Chaque jour, le constat est terriblement douloureux et destructeur… Des villages entiers rasés de la carte, avec leurs modestes habitations en pisé effondrées sur des milliers de pauvres gens car le bilan humain de ce séisme va certainement monter à plusieurs centaines de morts, et peut-être plus, enterrés dans la sidération et la précipitation, souvent hors des décomptes officiels.
Partout, nous voyons des morts sous les décombres que leurs proches désespérés tentent de dégager à mains nues ou avec des outils rudimentaires, des pioches et des bêches. Les secours tardent à arriver dans ces petits hameaux isolés, perchés dans les montagnes rocailleuses où les éboulements ont bloqué les routes et enterré vivant le cheptel. Des cris de désespoir insoutenables des humains blessés et des animaux en détresse bloqués sous les décombres.
Des visions apocalyptiques et des scènes déchirantes qui nous laissent impuissants et en pleurs…
La mort dans la dignité
Voir ce pays frère dévasté nous attriste tous et nous laisse anéantis de chagrin. Les survivants ont souvent perdu tout espoir de retrouver des proches vivants mais plus que tout c’est le besoin d’enterrer leurs morts dans la dignité alors que les corps se décomposent sous les gravats et que la bureaucratie qui devrait accompagner les procédures administratives semble absente ou déstructurée, à l’heure où l’on réclame encore des certificats de décès pour l’inhumation…
Contrairement au discours policé de la population citadine, notamment celle de Marrakech, qui reste dans l’autocongratulation du pouvoir, la colère gronde parmi cette population rurale marginalisée et sans aucune infrastructure de base digne de ce nom, avec le désespoir de ceux qui ont tout perdu en quelques secondes…
La catastrophe a mis tristement et dramatiquement à nu les failles d’une société profondément inégalitaire derrière la carte postale d’un pays touristique réputé pour ses rues propres et son environnement bien entretenu et ordonnancé…
Même si la société civile marocaine se mobilise activement, aux côtés des forces armées royales, pour apporter les aides humanitaires d’urgence, c’est la ville de Marrakech qui centralise les aides et l’on ressent un retard préjudiciable dans le dispatching sur les villages de la région épicentre du séisme, dont l’accessibilité a été encore plus compromise par les effondrements de pans entiers des montagnes.

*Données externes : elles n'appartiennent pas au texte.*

(* ===== verification/Sso.v ===== *)
(** Company sign-in ([backend/app/services/sso.py], the SSO handlers of [api/auth.py])
    and the owner's security settings ([api/enterprise_security.py]): the OIDC
    authorization-code flow with PKCE, its states and tickets, and the administration of
    connections and policies.

    The provider's answers, name resolution, the JWT and OIDC libraries and the S256
    challenge are parameters. *)
From Stdlib Require Import Ascii.
From S2P Require Import Prelude.
From S2P Require Import PyStr.
From S2P Require Import PyFloat.
From S2P Require Import PyVal.
From S2P Require Import PyDecimal.
From S2P Require Import Models.
From S2P Require Import Schemas.
From S2P Require Import PyCodec.
From S2P Require Import PyNet.
From S2P Require Import Ssrf.
From S2P Require Import Store.
From S2P Require Import SecurityEvents.
From S2P Require Import Workspace.
From S2P Require Import Signing.
From S2P Require Import Notifications.
From S2P Require Import Mfa.
From S2P Require Import Auth.

Local Open Scope string_scope.
Local Open Scope Z_scope.

(** What an exchange with the provider yields: a JSON value, an [httpx.HTTPError] or a
    [ValueError] of the decoder, or some other exception. *)
Inductive fetch_answer : Type :=
  | Fetched (v : pyval)
  | FetchFailed
  | FetchRaised (e : Exc).

(** [jwt_header token] is [get_unverified_header], [jwt_claims jwk alg token issuer
    audience now] the key and the decoding, [None] for a [PyJWTError];
    [id_token_valid claims header nonce client_id now] is the validation of authlib. *)
Class OidcServices : Type := {
  sso_resolver :: Resolver;
  sso_get : string → nat → fetch_answer;
  sso_post : string → list (string * string) → option (string * string) → nat → fetch_answer;
  jwt_header : string → option (list (string * pyval));
  jwt_claims : list (string * pyval) → string → string → string → string → time → option (list (string * pyval));
  id_token_valid : list (string * pyval) → list (string * pyval) → string → string → time → bool;
  s256_challenge : string → string;
  url_encode : list (string * string) → string
}.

L’attitude des autorités étonne
Parmi tous les pays du monde qui ont proposé leur aide, l’attitude de refus des autorités marocaines étonne et laisse dubitatif… Pourquoi cette réticence à accueillir une aide d’urgence? Ont-elles sous-estimé l’ampleur des dégâts ? Ont-elles surestimé leurs capacités à prendre en charge cette terrible catastrophe ? Craignent-elles une ingérence des médias et des pays étrangers dans leurs affaires intérieures avec des jugements critiques sur les inégalités socio-économiques criantes de l’arrière-pays délaissé ? Pourtant tous les pays voisins et lointains ont manifesté leur solidarité et leur sympathie au Maroc et se sont déclarés prêts à lui venir en aide…
Le sentiment d’injustice sociale jaillit dans toute sa détresse avec la pauvreté et la misère de la région la plus dévastée par ce séisme. Pourrait-on y voir survenir des révoltes des laissés-pour-compte du «miracle économique marocain»?

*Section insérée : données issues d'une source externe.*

(* ===== verification/GovernanceProps.v ===== *)
(** What the agent and governance services guarantee ([Agents], [Governance]): rows keep
    their identity, and a request that acts for an organization changes agents and reviews
    of no other; and where they do not: the personal workspace is not bound to anything. *)
From Stdlib Require Import Ascii.
From S2P Require Import Prelude.
From S2P Require Import PyStr.
From S2P Require Import PyFloat.
From S2P Require Import PyVal.
From S2P Require Import PyDecimal.
From S2P Require Import Models.
From S2P Require Import Store.
From S2P Require Import Samples.
From S2P Require Import SecurityEvents.
From S2P Require Import Soc.
From S2P Require Import SocProps.
From S2P Require Import Workspace.
From S2P Require Import Lifecycle.
From S2P Require Import Permissions.
From S2P Require Import Notifications.
From S2P Require Import NotificationProps.
From S2P Require Import PlanLimits.
From S2P Require Import Frames.
From S2P Require Import Governance.
From S2P Require Import Dependencies.
From S2P Require Import Agents.

Local Open Scope string_scope.
Local Open Scope Z_scope.

Module GovernanceProps.
Import SecurityEvents Workspace Lifecycle Permissions Notifications PlanLimits Frames Governance Dependencies Agents.

(** ** Identity and scope *)

Definition same_identity (a b : Agent) : Prop :=
  ag_id b = ag_id a ∧ ag_identifier b = ag_identifier a ∧ ag_organization_id b = ag_organization_id a.
#[export] Instance same_identity_equiv : Equivalence same_identity.
Proof. unfold same_identity. split; [by intros a | intros a b (? & ? & ?); by split_and! | intros a b c (? & ? & ?) (? & ? & ?); split_and!; congruence]. Qed.

(** Agents sit under their identifiers, and their public identifiers differ. *)
Definition agents_ok (m : gmap uuid Agent) : Prop :=
  (∀ k a, m !! k = Some a → ag_id a = k) ∧
  ∀ i j a b, m !! i = Some a → m !! j = Some b → ag_identifier a = ag_identifier b → i = j.
(** A review is of an agent of its organization. *)
Definition reviews_ok (t : tables) : Prop :=
  ∀ k c, cert_table t !! k = Some c → ct_id c = k ∧ ∃ a, agents t !! ct_agent_id c = Some a ∧ ct_organization_id c = ag_organization_id a.
Definition inventory_ok (t : tables) : Prop := agents_ok (agents t) ∧ reviews_ok t.

Lemma agents_ok_replace m k b b' : m !! k = Some b → same_identity b b' → agents_ok m → agents_ok (<[k := b']> m).
Proof.
  intros Hb (Hid & Hident & _) [Hkey Huniq].
  assert (Hold : ∀ i x, <[k := b']> m !! i = Some x → ∃ y, m !! i = Some y ∧ ag_identifier y = ag_identifier x ∧ ag_id y = ag_id x).
  { intros i x. rewrite lookup_insert. case_decide; [|by exists x]. intros [= <-]. subst i. by exists b. }
  split.
  - intros i x Hx. destruct (Hold i x Hx) as (y & Hy & _ & <-). by apply Hkey.
  - intros i j x y Hx Hy He. destruct (Hold i x Hx) as (x0 & Hx0 & E1 & _). destruct (Hold j y Hy) as (y0 & Hy0 & E2 & _).
    apply (Huniq i j x0 y0 Hx0 Hy0). congruence.
Qed.

Section scope.
Context (t0 : tables) (user : uuid) (org : option uuid).

(** What the tables may have become since [t0]. *)
Definition agents_within (m m' : gmap uuid Agent) : Prop :=
  (∀ k a, m !! k = Some a → ∃ a', m' !! k = Some a' ∧ same_identity a a' ∧ (in_scope user org a = false → a' = a)) ∧
  (∀ k a', m !! k = None → m' !! k = Some a' → ag_organization_id a' = org).
Definition reviews_within (m m' : gmap uuid AgentCertification) : Prop :=
  ∀ k c, ct_organization_id c ≠ org → m !! k = Some c ↔ m' !! k = Some c.
Definition within (t : tables) : Prop :=
  inventory_ok t ∧ agents_within (agents t0) (agents t) ∧ reviews_within (cert_table t0) (cert_table t).
(* ===== verification/BillingProps.v ===== *)
(** What the billing events guarantee ([Billing]): only a signed event changes a
    subscription, only that of the organization it names, and at most once. *)
From Stdlib Require Import Ascii.
From S2P Require Import Prelude.
From S2P Require Import PyStr.
From S2P Require Import PyFloat.
From S2P Require Import PyVal.
From S2P Require Import PyDecimal.
From S2P Require Import AplParser.
From S2P Require Import Models.
From S2P Require Import PyTime.
From S2P Require Import PyCodec.
From S2P Require Import Store.
From S2P Require Import Samples.
From S2P Require Import SecurityEvents.
From S2P Require Import Soc.
From S2P Require Import SocProps.
From S2P Require Import Workspace.
From S2P Require Import Notifications.
From S2P Require Import PlanLimits.
From S2P Require Import Signing.
From S2P Require Import Frames.
From S2P Require Import Billing.

Local Open Scope string_scope.
Local Open Scope Z_scope.

Module BillingProps.
Import SecurityEvents Workspace Notifications PlanLimits Frames Billing.

(** ** Signatures *)

Section signature.
Context `{Hmac}.
Definition signed (secret body header : string) (tolerance : Z) (now : time) : Prop :=
  secret ≠ "" ∧ ∃ values timestamp,
    header_fields (split_on ";" header) [] = Some values ∧ header_timestamp values = Some timestamp ∧
    Z.abs (now / second - timestamp) <= tolerance ∧
    paddle_signature secret body timestamp ∈ default [] (dict_get "h1" values).
Lemma any_digest_in expected l : any_digest expected l = Ok true → expected ∈ l.
Proof.
  induction l as [|c l IH]; simpl; [done|]. destruct (ascii_text c); [|done].
  destruct (eqb c expected) eqn:He; [intros _; apply (proj1 (eqb_true _ _)) in He; subst; by left | intros Hl; right; auto].
Qed.
Lemma verified_signed secret body header tolerance now :
  verify_paddle_signature secret body header tolerance now = Ok true → signed secret body header tolerance now.
Proof.
  unfold verify_paddle_signature. destruct (eqb secret "") eqn:Hs; [done|]. apply eqb_false in Hs.
  destruct (header_fields _ _) as [values|] eqn:Hf; [|done]. destruct (header_timestamp values) as [ts|] eqn:Ht; [|done].
  destruct (_ <? _) eqn:Hw; [done|]. intros Hd%any_digest_in. apply Z.ltb_ge in Hw. split; [done|]. by exists values, ts.
Qed.
End signature.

Certaines vidéos montrent des habitants en totale exaspération jusqu’à interpeler leurs autorités et les accuser de les laisser livrés à leur triste sort, sans eau, sans secours, sans ravitaillement…
On espère plutôt que d’un mal viendra un bien et que, de cette catastrophe, naîtra un sursaut national pour plus de justice sociale, pour une reconstruction durable de ces villages restés déconnectés de la modernisation et du progrès économique et social.
Démunis face aux catastrophes naturelles
Et on ne peut s’empêcher de s’interroger sur notre propre sort si un séisme pareil survenait en notre Tunisie, un pays dans la ligne de fracture Afrique-Europe, qu’adviendrait-il de nous? Aurions-nous ce même élan de solidarité nationale et cette mobilisation massive de nos frères marocains ? Pourrions-nous éviter des scènes de pillage par les éternels profiteurs sans foi ni loi? Notre armée, notre système de santé et de protection civile seraient-ils en mesure de porter les secours aux victimes, dans les délais impartis?
Il est loin le temps où, en 2011, notre pays était le seul pays à garder ses frontières ouvertes avec la Libye et accueillait sans broncher deux millions de réfugiés avec l’organisation parfaite de notre armée et la mobilisation de la société civile.
A voir qu’aujourd’hui la Libye affronte une tempête d’une violence exceptionnelle devant laquelle elle semble démunie, on est en droit de se questionner sur les capacités logistiques et organisationnelles de notre propre pays à affronter et gérer des catastrophes naturelles de grande ampleur, à l’heure où la gestion de notre quotidien le plus basique est devenue un parcours du combattant pour chaque citoyen lambda. Que Dieu nous protège tous…
* Diplomate.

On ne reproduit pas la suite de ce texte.